Creating a new SSH key for a hardware security key

SSH keys for hardware authenticators are a safer alternative to traditional SSH keys and protect you from accidental private key exposure or theft. You tap the hardware authenticator when you need to perform a Git operation, which provides evidence of user presence.

1. Before you start

Before generating a security key based SSH key, make sure you meet the following pre-requisites.

OpenSSH

To generate an SSH key backed by a hardware authenticator, you need to have a version of OpenSSH later than 8.2p1.

Bitbucket Data Center

Bitbucket Data Center supports the use of security key based SSH keys since version 8.13. If your environment consists of mirrors, they must be updated to this version too. Otherwise, you won’t be able to use the key you registered on an upstream for Git SSH operations via the mirror.

Hardware authenticator

You need a compatible hardware authenticator to back the new SSH key. You can choose between Yubikey, Nitrokey, Solokey, etc.

2. Generate the key

You can select from two algorithms:

  • ecdsa-sk based on ECDSA keys

  • ed25519-sk based on ED25519 keys

You can generate ecdsa-sk on most keys but ed25519-sk is generally supported only on newer hardware.

In both cases, the only supported key length is 256 bits. To generate a key of the chosen type:

  1. Make sure your hardware authenticator is plugged in.

  2. Generate the SSH key with ssh-keygen using the following command. The -C argument is optional and specifies a comment to identify the key.

    ssh-keygen -t ed25519-sk -C <your-email>

    If the command fails, your hardware authenticator might not support the ED25519 algorithm. Repeat the command replacing ed25519-sk with ecdsa-sk.

  3. When you're prompted, touch the button on your hardware authenticator to confirm user presence.

  4. You can optionally choose a passphrase for the key.

    > Enter passphrase (empty for no passphrase): [Type a passphrase]> Enter same passphrase again: [Type passphrase again]

After the SSH key has been generated successfully, you can copy the public key and register it with Bitbucket Data Center like any other SSH key, following the instructions:

  • SSH user keys for personal use

  • SSH access keys for system user

FAQ

Find answers to frequently asked questions about the generation of security key based SSH keys.

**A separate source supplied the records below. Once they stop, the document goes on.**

Lemma coverage_counts_checked config lang elems total documented_n :
  coverage_counts (map (fun e => fst (_check_element config e lang)) elems)
                  total documented_n
  = (total + length (filter _should_have_documentation elems),
     documented_n + length (filter documented elems)).
Proof.
  revert total documented_n.
  induction elems as [|e elems IH]; intros total documented_n.
  - cbn. f_equal; lia.
  - cbn [map coverage_counts filter]. rewrite checked_should_have.
    pose proof (checked_status_missing config lang e) as Hs.
    unfold documented at 1. rewrite !IH.
    destruct (_should_have_documentation e); cbn [andb]; [|reflexivity].
    destruct (truthy (docstring e));
      destruct (status (fst (_check_element config e lang)));
      try discriminate Hs; cbn [length]; f_equal; lia.
Qed.

Lemma truediv_exact (d t : nat) :
  t <> 0 ->
  (truediv d t == inject_Z (Z.of_nat d) / inject_Z (Z.of_nat t))%Q.
Proof.
  intros Ht. destruct t as [|t]; [contradiction|].
  unfold truediv, Qdiv, Qmult, Qinv, inject_Z, Qeq.
  cbn [Qnum Qden Z.of_nat]. rewrite <- Pos.of_nat_succ. cbn. lia.
Qed.

(** C3. After [check_file], the totals are the number of should-document
    elements and the number of those that carry a doc blob, the coverage
    score is their quotient, and it is exactly 1 when no element should be
    documented. *)
Theorem coverage_is_documented_over_should :
  forall (config : ServerConfig) (file_result : FileAnalysisResult),
    let r := check_file config file_result in
    let should :=
      length (filter _should_have_documentation (elements file_result)) in
    let have := length (filter documented (elements file_result)) in
    total_elements r = should /\
    documented_elements r = have /\
    coverage_score r
    = (if should =? 0 then 1%Q else Z.of_nat have # Pos.of_nat should) /\
    (coverage_score r == coverage (elements file_result))%Q.
Proof.
  intros config file_result r should have.
  assert (Hr : total_elements r = should /\ documented_elements r = have /\
               coverage_score r
               = if 0 <? should then truediv have should else 1%Q).
  { subst r. unfold check_file.
    pose proof (check_elements_map config (language file_result)
                  (elements file_result)) as Hmap.
    destruct (check_elements config (elements file_result)
                (language file_result)) as [elems found].
    cbn [fst] in Hmap. subst elems.
    unfold _calculate_coverage. cbn [elements language].
    rewrite coverage_counts_checked. cbn [Nat.add].
    fold should have. cbn. auto. }
  destruct Hr as (Ht & Hd & Hc). repeat split; auto.
  - rewrite Hc. destruct should; reflexivity.
  - rewrite Hc. unfold coverage. fold should have.
    destruct should as [|n]; [reflexivity|].
    cbn [Nat.ltb Nat.leb Nat.eqb]. apply truediv_exact. discriminate.
Qed.

(* ================================================================== *)
(** * Private elements and the presence stage *)
(* ================================================================== *)

Lemma private_should_not_have element :
  visibility element = "private" ->
  _should_have_documentation element = false.
Proof. unfold _should_have_documentation. intros ->. reflexivity. Qed.

(** C4. For an element whose visibility is private the presence check
    emits nothing, so the issues accumulated for it, and the status
    derived from them, are those of a run with the presence stage
    switched off. *)
Theorem private_elements_skip_presence :
  forall (config : ServerConfig) (element : CodeElement) (lang : string),
    visibility element = "private" ->
    _check_presence config element = [] /\
    element_issues config element lang
    = element_issues (without_presence config) element lang /\
    status (fst (_check_element config element lang))
    = status (fst (_check_element (without_presence config) element lang)).
Proof.
  intros config element lang Hpriv.
  assert (Hp : _check_presence config element = []).
  { unfold _check_presence. rewrite (private_should_not_have _ Hpriv).
    destruct (negb _); reflexivity. }
  assert (Hi : element_issues config element lang
               = element_issues (without_presence config) element lang).
  { unfold element_issues. rewrite Hp. cbn.
    destruct (check_presence (analysis config)); reflexivity. }
  repeat split; auto.
  unfold _check_element. cbn [fst status set_analysis]. now rewrite Hi.
Qed.

(** The class [__Hidden] of [helpers.py], as the extractor builds it. *)
Lemma private_elements_skip_presence_witness :
  let hidden :=
    match Parser._parse_class Inputs.cls_hidden Inputs.helpers_py with
    | Some e => e
    | None => new_element "" CLASS Inputs.helpers_py 0
    end in
  visibility hidden = "private" /\
  _check_presence get_default_config hidden = [] /\
  element_issues get_default_config hidden "python"
  = element_issues (without_presence get_default_config) hidden "python" /\
  status (fst (_check_element get_default_config hidden "python"))
  = status (fst (_check_element (without_presence get_default_config)
                                hidden "python")).
Proof.
  intros hidden. split; [reflexivity|].
  apply (private_elements_skip_presence get_default_config hidden "python").
  reflexivity.
Defined.

(* ================================================================== *)
(** * The extractor: visibility, parameters, failures *)
(* ================================================================== *)

Import Ast Parser.

Lemma set_default_names i v ps :
  map param_name (set_default i v ps) = map param_name ps.
Proof.
  revert i. induction ps as [|p ps IH]; intros i;
    [destruct i; reflexivity|].
  destruct i; cbn; [reflexivity|]. now rewrite IH.
Qed.

Lemma set_default_length i v ps :
  length (set_default i v ps) = length ps.
Proof.
  rewrite <- (length_map param_name), set_default_names.
  apply length_map.
Qed.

I receive an error while performing Git operations with these keys. How do I resolve it?

The most common reason for seeing the Permission denied (Public Key) error is that the key is simply not being used to perform the authentication. Check the following:

  • The user presence is confirmed while performing the Git command.

  • You don’t have a large number of generated keys. If you do, try removing unused keys.

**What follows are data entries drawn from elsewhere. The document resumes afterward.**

Lemma handleImportedLayer_cached_witness :
  (∃ r t1,
     handleImportedLayer ["Api"; "StackB"] exampleLayer exampleTree
     = Ok (r, t1)
     ∧ handleImportedLayer ["Api"; "StackB"] exampleLayer t1 = Ok (r, t1)
     ∧ tryFindChild ["Api"; "StackB"] (layerId exampleLayer) t1 = Some r)
  ∧ parameterId exampleLayer ≠ parameterId exampleLayer2
  ∧ parameterName ["StackA"] exampleLayer
    ≠ parameterName ["StackA"] exampleLayer2.
Proof.
  split.
  - destruct (handleImportedLayer_resolves ["Api"; "StackB"] exampleLayer
                exampleTree ["StackA"] ["StackB"]) as (r & t1 & E);
      [by vm_compute | by vm_compute | done | done | by vm_compute |].
    exists r, t1. split; [exact E |].
    destruct (proj1 handleImportedLayer_cached ["Api"; "StackB"]
                exampleLayer r exampleTree t1 ["StackA"] ["StackB"])
      as (E2 & Hr & _).
    + vm_compute. reflexivity.
    + vm_compute. reflexivity.
    + discriminate.
    + reflexivity.
    + exact E.
    + by split.
  - destruct (proj2 handleImportedLayer_cached exampleLayer exampleLayer2
                ["StackA"] ["StackA"]) as (H1 & H2 & _).
    + vm_compute. discriminate.
    + vm_compute. reflexivity.
    + by split.
Defined.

I generated and registered an SSH key but can’t perform Git operations using it via the mirror

If you receive the Permission denied (Public Key) error while performing a Git command with a registered key, the mirror you’re using might not have been updated to version 8.13. Contact the administrator about the issue.

Do I have to tap the key every time I perform a Git operation?

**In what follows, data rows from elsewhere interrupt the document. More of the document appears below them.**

Lemma loop_trace_follows required userID id filterID nextBatch evs :
  (forall e, is_transport e = true -> required e = None) ->
  (forall t s f fs sp, required (EvSyncRequest t s f fs sp) = None) ->
  (forall nb tail res,
      iteration_ends userID id nb tail res -> follows required tail) ->
  loop_trace userID id filterID nextBatch evs ->
  follows required evs.
Proof.
  intros Htransport Hpoll Htails.
  assert (Hhead : forall nb hs, all_of is_transport hs ->
    follows required (EvSyncRequest 30000 nb filterID false "" :: hs)).
  { intros nb hs Hhs. apply follows_none. constructor; [apply Hpoll|].
    eapply Forall_impl; eauto. }
  induction 1 as [nb|nb hs tail res Hhs Htail|nb nb' hs tail rest Hhs Htail _ IH].
  - apply follows_none. constructor.
  - rewrite app_comm_cons. apply follows_app; eauto.
  - rewrite app_comm_cons. repeat apply follows_app; eauto.
Qed.

Lemma loop_trace_persist userID id filterID nextBatch evs :
  loop_trace userID id filterID nextBatch evs ->
  follows (persist_required userID) evs.
Proof.
  apply loop_trace_follows; try reflexivity.
  - now destruct e.
  - apply iteration_ends_persist.
Qed.

Lemma loop_trace_check userID id filterID nextBatch evs :
  loop_trace userID id filterID nextBatch evs ->
  follows (check_required id) evs.
Proof.
  apply loop_trace_follows; try reflexivity.
  - now destruct e.
  - intros nb tail res. apply iteration_ends_check.
Qed.

(** *** The cursor of each long-poll *)

Lemma iteration_ends_kinds userID id nextBatch tail res :
  iteration_ends userID id nextBatch tail res ->
  none_of is_long_poll tail /\ none_of is_filter_negotiation tail.
Proof. destruct 1; split; repeat constructor. Qed.

Lemma iteration_ends_cursor userID id nextBatch nextBatch' tail :
  iteration_ends userID id nextBatch tail (Val (Continue nextBatch')) ->
  cursor_after nextBatch tail = nextBatch'.
Proof.
  inversion 1 as [res Hres| | | | | |]; subst; try reflexivity.
  now destruct (Hres (Continue nextBatch')).
Qed.

(** Every long-poll of the loop carries the filter id of the loop and, as
    [since], the cursor last persisted before it, or the cursor the loop
    was entered with. *)
Lemma loop_trace_since userID id filterID nextBatch evs :
  loop_trace userID id filterID nextBatch evs ->
  forall pre timeout since f fullState setPresence post,
    evs = pre ++ EvSyncRequest timeout since f fullState setPresence :: post ->
    since = cursor_after nextBatch pre /\ f = filterID.
Proof.
  assert (Hquiet : forall nb hs tail res,
    all_of is_transport hs -> iteration_ends userID id nb tail res ->
    none_of is_long_poll (hs ++ tail)).
  { intros nb hs tail res Hhs Htail. apply none_of_app.
    - eapply all_of_none_of; [|exact Hhs]. now destruct e.
    - eapply iteration_ends_kinds; eauto. }
  induction 1 as [nb|nb hs tail res Hhs Htail|nb nb' hs tail rest Hhs Htail _ IH];
    intros pre timeout since f fullState setPresence post Heq.
  - now destruct pre.
  - apply cons_eq_split in Heq as [[-> [Hhead _]]|[pre1 [-> Hrest]]].
    + now inversion Hhead.
    + exfalso. revert Hrest. apply (none_of_absent is_long_poll); eauto.
  - apply cons_eq_split in Heq as [[-> [Hhead _]]|[pre1 [-> Hrest]]].
    + now inversion Hhead.
    + rewrite app_assoc in Hrest.
      apply (none_of_split is_long_poll) in Hrest as [pre2 [-> Hrest]];
        eauto.
      destruct (IH _ _ _ _ _ _ _ Hrest) as [-> ->]. split; [|reflexivity].
      rewrite app_comm_cons, !cursor_after_app. f_equal.
      rewrite app_comm_cons, cursor_after_app, (cursor_after_none nb).
      * symmetry. eapply iteration_ends_cursor; eauto.
      * constructor; [reflexivity|].
        eapply all_of_none_of; [|exact Hhs]. now destruct e.
Qed.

Yes, you do. While OpenSSH has the option to generate a key that doesn’t require a tap, Bitbucket Data Center doesn’t support such keys. We also don’t recommend using the keys that don’t require a tap on a hardware authenticator because their security is comparably low.

Creating SSH keys | Bitbucket Data Center 9.1 (2024)

References

Top Articles
Latest Posts
Recommended Articles
Article information

Author: Cheryll Lueilwitz

Last Updated:

Views: 6330

Rating: 4.3 / 5 (54 voted)

Reviews: 93% of readers found this page helpful

Author information

Name: Cheryll Lueilwitz

Birthday: 1997-12-23

Address: 4653 O'Kon Hill, Lake Juanstad, AR 65469

Phone: +494124489301

Job: Marketing Representative

Hobby: Reading, Ice skating, Foraging, BASE jumping, Hiking, Skateboarding, Kayaking

Introduction: My name is Cheryll Lueilwitz, I am a sparkling, clean, super, lucky, joyous, outstanding, lucky person who loves writing and wants to share my knowledge and understanding with you.